From: Tim McKenzie <tjm1983@gmail.com>
In the attached file, I define a locale called metric, and I prove

interpretation real_euclid: metric dist

I also define a locale (based on metric) called non_exact_metric, and I try to
begin proving

interpretation real_euclid: non_exact_metric "dist:: [real^2, real^2] => real"

Isabelle 2009 balks at the last show in the file, complaining "Local statement
will fail to refine any pending goal", even though I've specified that I only
want to prove the interpretation for the two-dimensional case of dist. If I
remove the bit that specifies that ?x is of type real^2, then Isabelle happily
processes the show command. I don't think I'd be able to finish the proof,
though, since one-dimensional Euclidean space doesn't satisfy non_exact.

Can someone explain to me what's going on here?

Tim
<><
Metric.thy
signature.asc

view this post on Zulip Email Gateway (Aug 18 2022 at 13:33):

From: Brian Huffman <brianh@cs.pdx.edu>
Hi Tim,

Running your proof script with "show sorts" enabled highlights exactly
what the problem is. In your first "show" statement, the goal you have
stated has a more general type than what you intended: "real^2" is
replaced with "real ^ 'a". Since the more general statement still
resolves with the original goal, Isar does not complain. Now Isabelle
is expecting you to prove this new, more general goal, which of course
is impossible. To fix the problem, just add a type annotation to the
"show" statement to force x y and z to have type "real^2".

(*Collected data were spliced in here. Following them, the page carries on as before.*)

Lemma transaction_of_value_of_transaction (t : Transaction) :
  transaction_of_value (value_of_transaction t) = Some t.
Proof. now destruct t. Qed.

Lemma ledger_of_value_of_ledger (l : list Transaction) :
  ledger_of_value (value_of_ledger l) = Some l.
Proof.
  cbn [ledger_of_value value_of_ledger].
  induction l as [|t l IH]; cbn [map transactions_of_values]; [reflexivity|].
  now rewrite transaction_of_value_of_transaction, IH.
Qed.

Lemma lookup_update (key value : jsstring) (l : list (jsstring * jsstring)) :
  localStorage.lookup key (localStorage.update key value l) = Some value.
Proof.
  induction l as [|[k v] l IH]; cbn [localStorage.update localStorage.lookup].
  - now rewrite str_eqb_refl.
  - destruct (str_eqb k key) eqn:E; cbn [localStorage.lookup]; now rewrite E.
Qed.

Lemma getItem_setItem (key value : jsstring) (ls ls' : localStorage.Storage) :
  localStorage.setItem key value ls = Normal ls' ->
  localStorage.getItem key ls' = Some value.
Proof.
  unfold localStorage.setItem, localStorage.getItem.
  destruct (_ <=? _)%N; [|discriminate].
  intros [= <-]. apply lookup_update.
Qed.

(** A write that fails leaves the storage area as it was. *)
Lemma persist_failed (l : list Transaction) (ls : localStorage.Storage) (e : error) :
  localStorage.setItem (lit "dailySales") (JSON.stringify (value_of_ledger l)) ls
  = Throw e ->
  App.persist l ls = ls.
Proof. unfold App.persist. now intros ->. Qed.

Lemma load_stored (ls : localStorage.Storage) (saved : jsstring) (v : JSON.value) :
  localStorage.getItem (lit "dailySales") ls = Some saved ->
  saved <> [] -> JSON.parse saved = Normal v ->
  App.load ls = v.
Proof.
  intros Hget Hne Hparse. unfold App.load. rewrite Hget.
  apply truthy_true in Hne. now rewrite Hne, Hparse.
Qed.

Lemma load_persist (l : list Transaction) (ls ls' : localStorage.Storage) :
  localStorage.setItem (lit "dailySales") (JSON.stringify (value_of_ledger l)) ls
  = Normal ls' ->
  App.load (App.persist l ls) = value_of_ledger l.
Proof.
  intros Hset. unfold App.persist. rewrite Hset.
  apply (load_stored _ (JSON.stringify (value_of_ledger l))).
  - now apply getItem_setItem with (ls := ls).
  - discriminate.
  - apply JSONFacts.parse_stringify, ledger_plain.
Qed.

interpretation real_euclid: non_exact_metric "dist :: [real^2, real^2] => real"
proof
(* the subgoal at this point is for type "real ^ 2" *)
show "EX x y z.
~ real_euclid.exact x y z &
~ real_euclid.exact y z x &
~ real_euclid.exact z x y"
(* the subgoal at this point is for type "real ^ 'a" *)
proof
let ?x = "0 :: real^2"
show "EX y z.
~ real_euclid.exact ?x y z &
~ real_euclid.exact y z ?x &
~ real_euclid.exact z ?x y"

I am actually surprised that no warning message is generated after the
first "show", since you are adding a new type variable "'a" to the
proof state that wasn't there before. I think there should be a
warning message in this case, because inventing a new type variable is
probably not what anyone would intend to do.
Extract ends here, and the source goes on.